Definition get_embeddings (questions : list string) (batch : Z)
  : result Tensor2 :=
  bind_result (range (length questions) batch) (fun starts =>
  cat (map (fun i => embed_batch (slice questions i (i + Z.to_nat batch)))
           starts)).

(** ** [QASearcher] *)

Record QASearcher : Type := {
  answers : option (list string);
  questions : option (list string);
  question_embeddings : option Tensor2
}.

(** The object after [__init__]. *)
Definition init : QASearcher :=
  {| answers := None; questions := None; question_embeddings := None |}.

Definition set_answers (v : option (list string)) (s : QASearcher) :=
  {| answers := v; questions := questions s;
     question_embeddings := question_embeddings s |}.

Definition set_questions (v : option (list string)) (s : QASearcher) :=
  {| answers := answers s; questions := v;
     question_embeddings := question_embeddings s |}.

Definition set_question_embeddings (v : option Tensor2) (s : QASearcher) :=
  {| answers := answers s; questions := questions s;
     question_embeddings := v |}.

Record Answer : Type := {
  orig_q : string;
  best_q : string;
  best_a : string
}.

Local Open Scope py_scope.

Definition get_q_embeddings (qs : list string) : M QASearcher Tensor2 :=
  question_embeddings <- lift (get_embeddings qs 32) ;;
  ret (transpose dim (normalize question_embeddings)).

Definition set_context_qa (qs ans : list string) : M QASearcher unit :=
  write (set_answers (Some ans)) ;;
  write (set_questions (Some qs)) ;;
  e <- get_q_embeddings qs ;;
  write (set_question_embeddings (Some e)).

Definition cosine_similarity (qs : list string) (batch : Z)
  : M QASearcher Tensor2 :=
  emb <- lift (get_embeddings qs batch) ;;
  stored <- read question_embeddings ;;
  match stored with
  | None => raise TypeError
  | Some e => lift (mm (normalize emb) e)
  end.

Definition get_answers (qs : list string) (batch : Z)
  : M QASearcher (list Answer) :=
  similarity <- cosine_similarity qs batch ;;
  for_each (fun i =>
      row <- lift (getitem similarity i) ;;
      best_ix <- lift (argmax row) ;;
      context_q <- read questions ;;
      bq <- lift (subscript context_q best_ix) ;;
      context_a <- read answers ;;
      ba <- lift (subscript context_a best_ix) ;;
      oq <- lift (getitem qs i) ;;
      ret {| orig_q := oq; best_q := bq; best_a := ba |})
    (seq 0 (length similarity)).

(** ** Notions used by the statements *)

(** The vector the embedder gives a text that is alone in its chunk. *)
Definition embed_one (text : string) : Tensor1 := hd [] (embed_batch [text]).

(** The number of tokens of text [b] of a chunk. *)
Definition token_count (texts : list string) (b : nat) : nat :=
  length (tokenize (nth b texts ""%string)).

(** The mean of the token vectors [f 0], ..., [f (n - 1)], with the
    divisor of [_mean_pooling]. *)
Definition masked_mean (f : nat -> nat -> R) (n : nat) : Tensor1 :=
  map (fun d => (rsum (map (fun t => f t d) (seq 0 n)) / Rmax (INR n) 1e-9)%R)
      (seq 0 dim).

+---+

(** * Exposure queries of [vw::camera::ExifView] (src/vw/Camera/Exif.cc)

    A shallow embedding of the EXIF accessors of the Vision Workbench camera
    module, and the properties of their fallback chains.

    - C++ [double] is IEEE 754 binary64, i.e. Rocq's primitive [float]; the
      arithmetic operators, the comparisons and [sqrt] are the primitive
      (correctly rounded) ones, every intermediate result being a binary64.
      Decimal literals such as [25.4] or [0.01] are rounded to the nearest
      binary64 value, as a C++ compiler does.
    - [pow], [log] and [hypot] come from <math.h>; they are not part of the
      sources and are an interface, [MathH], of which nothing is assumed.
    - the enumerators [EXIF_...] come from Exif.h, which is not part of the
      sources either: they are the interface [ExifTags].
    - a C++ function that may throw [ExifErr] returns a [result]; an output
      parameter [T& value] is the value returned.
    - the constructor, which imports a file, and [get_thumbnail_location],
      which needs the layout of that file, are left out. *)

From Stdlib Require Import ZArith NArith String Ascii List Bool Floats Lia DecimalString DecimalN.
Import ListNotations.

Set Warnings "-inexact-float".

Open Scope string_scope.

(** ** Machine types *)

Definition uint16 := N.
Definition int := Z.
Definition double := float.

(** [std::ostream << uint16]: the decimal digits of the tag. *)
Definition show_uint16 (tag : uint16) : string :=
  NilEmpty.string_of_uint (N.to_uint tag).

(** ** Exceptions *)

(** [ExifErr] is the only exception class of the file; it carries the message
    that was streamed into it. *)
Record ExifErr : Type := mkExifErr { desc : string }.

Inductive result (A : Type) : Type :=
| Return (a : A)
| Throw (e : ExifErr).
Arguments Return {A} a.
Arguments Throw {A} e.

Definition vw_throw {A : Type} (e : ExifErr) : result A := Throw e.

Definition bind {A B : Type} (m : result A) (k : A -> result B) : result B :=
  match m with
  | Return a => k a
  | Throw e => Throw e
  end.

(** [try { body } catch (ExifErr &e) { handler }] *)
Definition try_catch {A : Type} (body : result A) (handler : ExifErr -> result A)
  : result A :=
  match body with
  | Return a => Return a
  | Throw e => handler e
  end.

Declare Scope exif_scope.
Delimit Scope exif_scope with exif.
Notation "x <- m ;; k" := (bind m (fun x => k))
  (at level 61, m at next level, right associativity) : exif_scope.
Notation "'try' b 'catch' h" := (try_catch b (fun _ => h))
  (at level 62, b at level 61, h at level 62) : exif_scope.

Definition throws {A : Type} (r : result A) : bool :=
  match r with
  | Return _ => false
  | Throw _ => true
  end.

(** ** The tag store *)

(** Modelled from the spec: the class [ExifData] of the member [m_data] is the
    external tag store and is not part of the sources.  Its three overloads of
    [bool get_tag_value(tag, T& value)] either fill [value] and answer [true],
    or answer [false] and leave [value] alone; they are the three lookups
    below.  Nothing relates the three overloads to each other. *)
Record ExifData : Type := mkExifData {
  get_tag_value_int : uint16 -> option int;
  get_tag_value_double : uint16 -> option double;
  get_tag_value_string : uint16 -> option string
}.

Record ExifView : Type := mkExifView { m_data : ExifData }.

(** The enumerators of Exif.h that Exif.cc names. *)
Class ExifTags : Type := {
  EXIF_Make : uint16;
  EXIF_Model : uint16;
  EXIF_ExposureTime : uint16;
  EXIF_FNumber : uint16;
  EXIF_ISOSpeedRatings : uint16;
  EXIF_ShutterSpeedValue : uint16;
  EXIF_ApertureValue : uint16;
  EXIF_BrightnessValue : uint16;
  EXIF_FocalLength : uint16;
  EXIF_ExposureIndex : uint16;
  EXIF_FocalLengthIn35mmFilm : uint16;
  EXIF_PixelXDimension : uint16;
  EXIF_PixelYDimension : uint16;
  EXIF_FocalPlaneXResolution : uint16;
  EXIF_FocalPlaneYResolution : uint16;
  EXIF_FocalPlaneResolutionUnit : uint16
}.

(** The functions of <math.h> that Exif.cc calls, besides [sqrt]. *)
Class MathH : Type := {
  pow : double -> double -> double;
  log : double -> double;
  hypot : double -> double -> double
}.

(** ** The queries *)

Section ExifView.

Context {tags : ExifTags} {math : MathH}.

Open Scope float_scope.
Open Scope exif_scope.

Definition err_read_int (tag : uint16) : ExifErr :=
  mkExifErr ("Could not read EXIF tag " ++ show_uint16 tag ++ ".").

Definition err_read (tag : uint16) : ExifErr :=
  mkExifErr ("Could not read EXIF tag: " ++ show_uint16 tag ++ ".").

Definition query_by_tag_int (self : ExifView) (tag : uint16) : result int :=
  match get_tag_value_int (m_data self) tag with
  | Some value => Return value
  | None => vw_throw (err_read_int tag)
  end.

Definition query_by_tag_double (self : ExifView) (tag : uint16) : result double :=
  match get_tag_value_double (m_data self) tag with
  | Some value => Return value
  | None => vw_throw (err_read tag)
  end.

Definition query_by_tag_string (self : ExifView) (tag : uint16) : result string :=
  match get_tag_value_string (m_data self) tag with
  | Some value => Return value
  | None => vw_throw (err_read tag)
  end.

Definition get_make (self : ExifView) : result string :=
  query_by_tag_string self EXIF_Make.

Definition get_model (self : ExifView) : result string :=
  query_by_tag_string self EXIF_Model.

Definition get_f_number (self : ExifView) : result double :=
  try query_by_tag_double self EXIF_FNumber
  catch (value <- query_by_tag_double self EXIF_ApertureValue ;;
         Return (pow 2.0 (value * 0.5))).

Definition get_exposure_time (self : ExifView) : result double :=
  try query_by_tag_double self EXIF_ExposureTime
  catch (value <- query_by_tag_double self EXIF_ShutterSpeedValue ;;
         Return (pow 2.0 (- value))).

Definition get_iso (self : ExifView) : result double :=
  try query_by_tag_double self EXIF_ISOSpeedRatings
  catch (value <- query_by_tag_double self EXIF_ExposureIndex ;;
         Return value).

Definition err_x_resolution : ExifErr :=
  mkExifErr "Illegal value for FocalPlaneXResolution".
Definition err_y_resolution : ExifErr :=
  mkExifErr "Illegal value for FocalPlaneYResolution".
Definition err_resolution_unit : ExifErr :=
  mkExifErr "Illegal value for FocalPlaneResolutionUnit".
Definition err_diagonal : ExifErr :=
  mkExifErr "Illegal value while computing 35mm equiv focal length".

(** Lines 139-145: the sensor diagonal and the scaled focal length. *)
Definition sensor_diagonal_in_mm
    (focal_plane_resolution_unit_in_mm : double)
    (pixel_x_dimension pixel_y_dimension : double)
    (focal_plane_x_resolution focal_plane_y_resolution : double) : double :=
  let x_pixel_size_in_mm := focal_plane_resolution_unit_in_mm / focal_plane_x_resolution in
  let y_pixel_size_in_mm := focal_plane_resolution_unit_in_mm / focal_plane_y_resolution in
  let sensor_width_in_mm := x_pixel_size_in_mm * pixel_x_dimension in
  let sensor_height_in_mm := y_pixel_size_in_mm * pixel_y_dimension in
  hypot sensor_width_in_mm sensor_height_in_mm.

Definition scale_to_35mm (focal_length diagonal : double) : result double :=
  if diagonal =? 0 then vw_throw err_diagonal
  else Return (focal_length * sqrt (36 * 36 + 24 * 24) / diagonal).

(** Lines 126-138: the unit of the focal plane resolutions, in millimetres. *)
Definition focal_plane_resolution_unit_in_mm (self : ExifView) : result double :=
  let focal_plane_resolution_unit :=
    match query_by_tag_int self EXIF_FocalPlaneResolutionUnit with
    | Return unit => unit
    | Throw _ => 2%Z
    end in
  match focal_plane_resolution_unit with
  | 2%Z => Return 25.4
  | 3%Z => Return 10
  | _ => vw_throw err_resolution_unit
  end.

+---+

## EXERCISE
Your answer must consist solely of the lines above between the line holding "(** The functions" and the line holding "Definition err_diagonal : ExifErr", inclusive, copied exactly.

## EXPECTED ANSWER
(** The functions of <math.h> that Exif.cc calls, besides [sqrt]. *)
Class MathH : Type := {
  pow : double -> double -> double;
  log : double -> double;
  hypot : double -> double -> double
}.

(** ** The queries *)

Section ExifView.

Context {tags : ExifTags} {math : MathH}.

Open Scope float_scope.
Open Scope exif_scope.

Definition err_read_int (tag : uint16) : ExifErr :=
  mkExifErr ("Could not read EXIF tag " ++ show_uint16 tag ++ ".").

Definition err_read (tag : uint16) : ExifErr :=
  mkExifErr ("Could not read EXIF tag: " ++ show_uint16 tag ++ ".").

Definition query_by_tag_int (self : ExifView) (tag : uint16) : result int :=
  match get_tag_value_int (m_data self) tag with
  | Some value => Return value
  | None => vw_throw (err_read_int tag)
  end.

Definition query_by_tag_double (self : ExifView) (tag : uint16) : result double :=
  match get_tag_value_double (m_data self) tag with
  | Some value => Return value
  | None => vw_throw (err_read tag)
  end.

Definition query_by_tag_string (self : ExifView) (tag : uint16) : result string :=
  match get_tag_value_string (m_data self) tag with
  | Some value => Return value
  | None => vw_throw (err_read tag)
  end.

Definition get_make (self : ExifView) : result string :=
  query_by_tag_string self EXIF_Make.

Definition get_model (self : ExifView) : result string :=
  query_by_tag_string self EXIF_Model.

Definition get_f_number (self : ExifView) : result double :=
  try query_by_tag_double self EXIF_FNumber
  catch (value <- query_by_tag_double self EXIF_ApertureValue ;;
         Return (pow 2.0 (value * 0.5))).

Definition get_exposure_time (self : ExifView) : result double :=
  try query_by_tag_double self EXIF_ExposureTime
  catch (value <- query_by_tag_double self EXIF_ShutterSpeedValue ;;
         Return (pow 2.0 (- value))).

Definition get_iso (self : ExifView) : result double :=
  try query_by_tag_double self EXIF_ISOSpeedRatings
  catch (value <- query_by_tag_double self EXIF_ExposureIndex ;;
         Return value).

Definition err_x_resolution : ExifErr :=
  mkExifErr "Illegal value for FocalPlaneXResolution".
Definition err_y_resolution : ExifErr :=
  mkExifErr "Illegal value for FocalPlaneYResolution".
Definition err_resolution_unit : ExifErr :=
  mkExifErr "Illegal value for FocalPlaneResolutionUnit".
Definition err_diagonal : ExifErr :=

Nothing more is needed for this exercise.